YOUR TASK
Could you reproduce, exactly and alone, the lines running from the one with "intros repr w" to the end of the data below?

[[ DATA FOR ANALYSIS open ]]

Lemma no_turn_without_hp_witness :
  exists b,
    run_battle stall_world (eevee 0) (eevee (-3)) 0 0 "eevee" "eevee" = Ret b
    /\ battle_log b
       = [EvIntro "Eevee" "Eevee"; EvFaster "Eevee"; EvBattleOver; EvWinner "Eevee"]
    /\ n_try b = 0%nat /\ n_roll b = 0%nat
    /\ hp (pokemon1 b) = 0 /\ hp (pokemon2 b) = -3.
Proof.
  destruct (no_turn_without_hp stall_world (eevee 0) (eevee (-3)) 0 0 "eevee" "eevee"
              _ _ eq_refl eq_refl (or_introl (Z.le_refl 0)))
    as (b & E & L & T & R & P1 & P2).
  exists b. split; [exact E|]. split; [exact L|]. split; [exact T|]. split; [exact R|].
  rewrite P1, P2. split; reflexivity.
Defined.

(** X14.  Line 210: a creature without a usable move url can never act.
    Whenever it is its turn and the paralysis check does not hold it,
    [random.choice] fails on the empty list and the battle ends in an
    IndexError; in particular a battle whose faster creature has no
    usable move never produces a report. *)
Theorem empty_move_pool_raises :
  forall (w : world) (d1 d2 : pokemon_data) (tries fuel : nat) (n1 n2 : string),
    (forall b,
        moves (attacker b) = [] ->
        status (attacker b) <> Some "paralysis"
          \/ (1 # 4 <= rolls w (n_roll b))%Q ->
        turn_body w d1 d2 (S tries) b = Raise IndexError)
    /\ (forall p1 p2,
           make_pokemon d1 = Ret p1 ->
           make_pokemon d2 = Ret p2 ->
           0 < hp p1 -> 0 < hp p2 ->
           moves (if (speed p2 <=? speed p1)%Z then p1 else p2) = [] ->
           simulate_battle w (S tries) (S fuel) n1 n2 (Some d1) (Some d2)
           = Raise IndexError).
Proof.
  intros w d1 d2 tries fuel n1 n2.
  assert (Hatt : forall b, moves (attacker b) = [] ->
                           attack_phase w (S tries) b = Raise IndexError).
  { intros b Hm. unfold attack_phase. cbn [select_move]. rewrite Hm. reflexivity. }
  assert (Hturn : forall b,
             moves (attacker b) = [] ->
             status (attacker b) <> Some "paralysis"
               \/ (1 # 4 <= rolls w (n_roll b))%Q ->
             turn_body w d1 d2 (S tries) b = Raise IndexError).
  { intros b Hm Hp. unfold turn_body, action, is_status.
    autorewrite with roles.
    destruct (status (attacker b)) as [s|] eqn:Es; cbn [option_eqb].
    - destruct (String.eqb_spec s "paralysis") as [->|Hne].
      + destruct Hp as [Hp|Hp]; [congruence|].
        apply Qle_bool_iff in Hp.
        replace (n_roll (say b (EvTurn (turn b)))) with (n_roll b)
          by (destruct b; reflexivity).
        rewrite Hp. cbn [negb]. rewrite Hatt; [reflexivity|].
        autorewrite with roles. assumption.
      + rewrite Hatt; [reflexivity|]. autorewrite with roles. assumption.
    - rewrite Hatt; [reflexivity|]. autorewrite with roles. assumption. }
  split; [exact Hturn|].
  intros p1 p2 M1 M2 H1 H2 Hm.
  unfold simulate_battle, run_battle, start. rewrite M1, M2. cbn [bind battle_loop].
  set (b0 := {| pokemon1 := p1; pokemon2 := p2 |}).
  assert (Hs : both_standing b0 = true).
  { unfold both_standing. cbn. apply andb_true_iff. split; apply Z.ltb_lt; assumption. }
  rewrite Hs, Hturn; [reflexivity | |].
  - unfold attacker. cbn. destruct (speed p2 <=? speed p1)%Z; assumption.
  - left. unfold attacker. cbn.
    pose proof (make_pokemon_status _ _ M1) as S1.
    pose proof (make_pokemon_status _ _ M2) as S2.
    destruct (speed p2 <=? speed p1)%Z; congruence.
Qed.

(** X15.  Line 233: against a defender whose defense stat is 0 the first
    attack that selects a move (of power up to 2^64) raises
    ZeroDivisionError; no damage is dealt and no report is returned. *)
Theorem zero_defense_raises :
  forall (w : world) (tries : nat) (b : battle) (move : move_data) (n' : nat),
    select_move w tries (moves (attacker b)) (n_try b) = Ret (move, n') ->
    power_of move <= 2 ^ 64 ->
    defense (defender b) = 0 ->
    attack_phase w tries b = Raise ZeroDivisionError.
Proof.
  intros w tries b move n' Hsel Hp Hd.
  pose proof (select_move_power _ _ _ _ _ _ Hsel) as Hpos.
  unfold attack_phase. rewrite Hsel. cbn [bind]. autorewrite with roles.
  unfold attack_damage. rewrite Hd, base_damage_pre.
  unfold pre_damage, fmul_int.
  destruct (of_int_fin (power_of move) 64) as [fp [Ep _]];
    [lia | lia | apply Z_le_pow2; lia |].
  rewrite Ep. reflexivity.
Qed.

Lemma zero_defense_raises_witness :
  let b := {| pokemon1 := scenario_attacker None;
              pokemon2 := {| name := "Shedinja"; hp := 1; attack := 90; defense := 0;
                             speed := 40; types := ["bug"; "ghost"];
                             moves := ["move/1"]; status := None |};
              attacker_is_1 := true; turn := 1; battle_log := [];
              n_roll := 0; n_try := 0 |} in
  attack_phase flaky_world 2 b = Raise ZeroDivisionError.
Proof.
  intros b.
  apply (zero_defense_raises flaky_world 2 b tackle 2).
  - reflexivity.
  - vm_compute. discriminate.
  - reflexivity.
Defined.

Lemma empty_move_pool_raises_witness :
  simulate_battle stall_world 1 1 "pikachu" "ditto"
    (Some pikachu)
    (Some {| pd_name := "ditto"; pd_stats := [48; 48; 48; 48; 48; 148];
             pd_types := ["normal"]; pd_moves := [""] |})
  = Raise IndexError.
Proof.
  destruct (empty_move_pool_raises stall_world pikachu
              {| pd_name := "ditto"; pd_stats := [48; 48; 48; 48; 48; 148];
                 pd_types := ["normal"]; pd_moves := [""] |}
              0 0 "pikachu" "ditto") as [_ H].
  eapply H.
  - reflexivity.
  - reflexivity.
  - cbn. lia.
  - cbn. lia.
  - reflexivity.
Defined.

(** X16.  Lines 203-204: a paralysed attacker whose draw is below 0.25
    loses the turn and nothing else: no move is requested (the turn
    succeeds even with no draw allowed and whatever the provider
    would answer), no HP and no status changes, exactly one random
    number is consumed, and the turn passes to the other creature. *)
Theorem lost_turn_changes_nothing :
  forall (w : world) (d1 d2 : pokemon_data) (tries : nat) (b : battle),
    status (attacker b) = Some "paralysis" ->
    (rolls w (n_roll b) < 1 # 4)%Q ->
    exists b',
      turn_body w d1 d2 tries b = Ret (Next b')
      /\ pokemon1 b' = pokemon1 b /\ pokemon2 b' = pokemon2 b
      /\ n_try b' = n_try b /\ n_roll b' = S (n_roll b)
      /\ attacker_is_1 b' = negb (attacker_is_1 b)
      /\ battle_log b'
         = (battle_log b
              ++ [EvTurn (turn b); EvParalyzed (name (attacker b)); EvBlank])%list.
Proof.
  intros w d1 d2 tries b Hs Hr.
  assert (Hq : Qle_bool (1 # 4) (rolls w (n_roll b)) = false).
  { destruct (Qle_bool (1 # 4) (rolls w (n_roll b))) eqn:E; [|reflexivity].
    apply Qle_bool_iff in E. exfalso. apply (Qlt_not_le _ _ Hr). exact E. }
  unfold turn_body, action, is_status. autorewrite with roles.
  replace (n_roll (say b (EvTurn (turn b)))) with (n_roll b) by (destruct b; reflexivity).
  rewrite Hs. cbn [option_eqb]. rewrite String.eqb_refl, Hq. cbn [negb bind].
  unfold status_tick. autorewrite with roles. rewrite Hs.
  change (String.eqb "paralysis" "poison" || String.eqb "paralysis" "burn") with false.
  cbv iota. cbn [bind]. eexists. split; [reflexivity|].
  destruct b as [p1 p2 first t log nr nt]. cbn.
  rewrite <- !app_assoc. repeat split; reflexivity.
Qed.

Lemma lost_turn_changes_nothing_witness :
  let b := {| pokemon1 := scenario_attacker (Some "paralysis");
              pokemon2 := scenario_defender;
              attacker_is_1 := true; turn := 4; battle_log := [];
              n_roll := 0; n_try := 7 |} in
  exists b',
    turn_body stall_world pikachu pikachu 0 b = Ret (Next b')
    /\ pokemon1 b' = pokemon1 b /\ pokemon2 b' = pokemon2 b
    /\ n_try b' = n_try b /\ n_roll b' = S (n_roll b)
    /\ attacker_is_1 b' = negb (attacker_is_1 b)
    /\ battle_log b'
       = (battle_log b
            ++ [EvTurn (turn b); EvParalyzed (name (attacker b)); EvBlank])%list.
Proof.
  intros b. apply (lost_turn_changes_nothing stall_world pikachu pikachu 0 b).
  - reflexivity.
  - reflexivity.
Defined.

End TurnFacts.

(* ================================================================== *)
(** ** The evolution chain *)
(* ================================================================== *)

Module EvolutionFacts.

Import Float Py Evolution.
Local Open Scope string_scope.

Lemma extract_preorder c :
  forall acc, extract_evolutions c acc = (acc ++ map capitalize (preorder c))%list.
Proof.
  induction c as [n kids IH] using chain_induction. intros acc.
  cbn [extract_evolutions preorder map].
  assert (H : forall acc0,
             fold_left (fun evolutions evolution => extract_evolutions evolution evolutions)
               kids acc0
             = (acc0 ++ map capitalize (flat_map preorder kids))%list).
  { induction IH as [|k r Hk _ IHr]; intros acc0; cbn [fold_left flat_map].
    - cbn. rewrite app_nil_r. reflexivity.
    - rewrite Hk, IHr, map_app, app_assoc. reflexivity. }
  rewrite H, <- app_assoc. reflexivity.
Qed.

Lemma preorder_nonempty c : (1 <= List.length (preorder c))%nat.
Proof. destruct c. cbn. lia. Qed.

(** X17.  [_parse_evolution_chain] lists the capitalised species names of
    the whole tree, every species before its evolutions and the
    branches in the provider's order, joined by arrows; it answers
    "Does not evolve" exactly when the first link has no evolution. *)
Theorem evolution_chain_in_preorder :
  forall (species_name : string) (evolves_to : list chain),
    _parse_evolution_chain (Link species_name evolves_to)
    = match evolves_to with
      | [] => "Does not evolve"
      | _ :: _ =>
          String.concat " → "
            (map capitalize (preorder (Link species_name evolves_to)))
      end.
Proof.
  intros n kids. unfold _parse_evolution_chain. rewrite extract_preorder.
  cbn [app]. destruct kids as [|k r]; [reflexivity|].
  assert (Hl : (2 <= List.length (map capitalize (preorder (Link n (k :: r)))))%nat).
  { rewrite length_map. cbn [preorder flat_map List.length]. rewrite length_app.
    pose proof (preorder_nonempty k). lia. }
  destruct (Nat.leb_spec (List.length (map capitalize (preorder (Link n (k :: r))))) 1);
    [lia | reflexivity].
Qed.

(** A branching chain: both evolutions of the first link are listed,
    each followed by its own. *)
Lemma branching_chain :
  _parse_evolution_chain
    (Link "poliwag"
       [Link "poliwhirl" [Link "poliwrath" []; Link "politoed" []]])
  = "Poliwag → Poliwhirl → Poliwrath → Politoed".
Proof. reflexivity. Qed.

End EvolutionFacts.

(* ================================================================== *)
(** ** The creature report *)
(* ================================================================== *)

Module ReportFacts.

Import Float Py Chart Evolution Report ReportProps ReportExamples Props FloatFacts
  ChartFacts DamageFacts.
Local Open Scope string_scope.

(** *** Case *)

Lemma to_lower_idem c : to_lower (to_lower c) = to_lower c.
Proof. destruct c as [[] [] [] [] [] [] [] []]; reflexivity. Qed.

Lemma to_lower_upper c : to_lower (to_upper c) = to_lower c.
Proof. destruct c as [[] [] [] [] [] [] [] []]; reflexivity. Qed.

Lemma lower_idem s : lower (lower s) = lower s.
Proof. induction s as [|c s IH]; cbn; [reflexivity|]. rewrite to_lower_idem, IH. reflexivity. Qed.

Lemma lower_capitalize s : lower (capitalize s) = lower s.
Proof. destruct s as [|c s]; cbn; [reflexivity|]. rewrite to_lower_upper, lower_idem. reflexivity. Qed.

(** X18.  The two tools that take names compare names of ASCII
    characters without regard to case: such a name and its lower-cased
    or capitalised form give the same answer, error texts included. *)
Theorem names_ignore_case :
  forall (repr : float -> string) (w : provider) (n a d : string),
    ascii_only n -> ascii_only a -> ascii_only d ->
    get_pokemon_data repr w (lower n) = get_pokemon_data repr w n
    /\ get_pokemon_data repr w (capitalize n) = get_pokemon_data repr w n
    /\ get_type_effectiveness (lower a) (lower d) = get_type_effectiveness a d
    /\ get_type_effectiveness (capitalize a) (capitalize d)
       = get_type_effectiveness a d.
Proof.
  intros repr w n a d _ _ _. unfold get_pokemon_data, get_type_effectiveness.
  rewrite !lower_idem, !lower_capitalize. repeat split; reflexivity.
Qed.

[[ DATA FOR ANALYSIS closed ]]

FINISHED TASK
  intros repr w n a d _ _ _. unfold get_pokemon_data, get_type_effectiveness.
  rewrite !lower_idem, !lower_capitalize. repeat split; reflexivity.
Qed.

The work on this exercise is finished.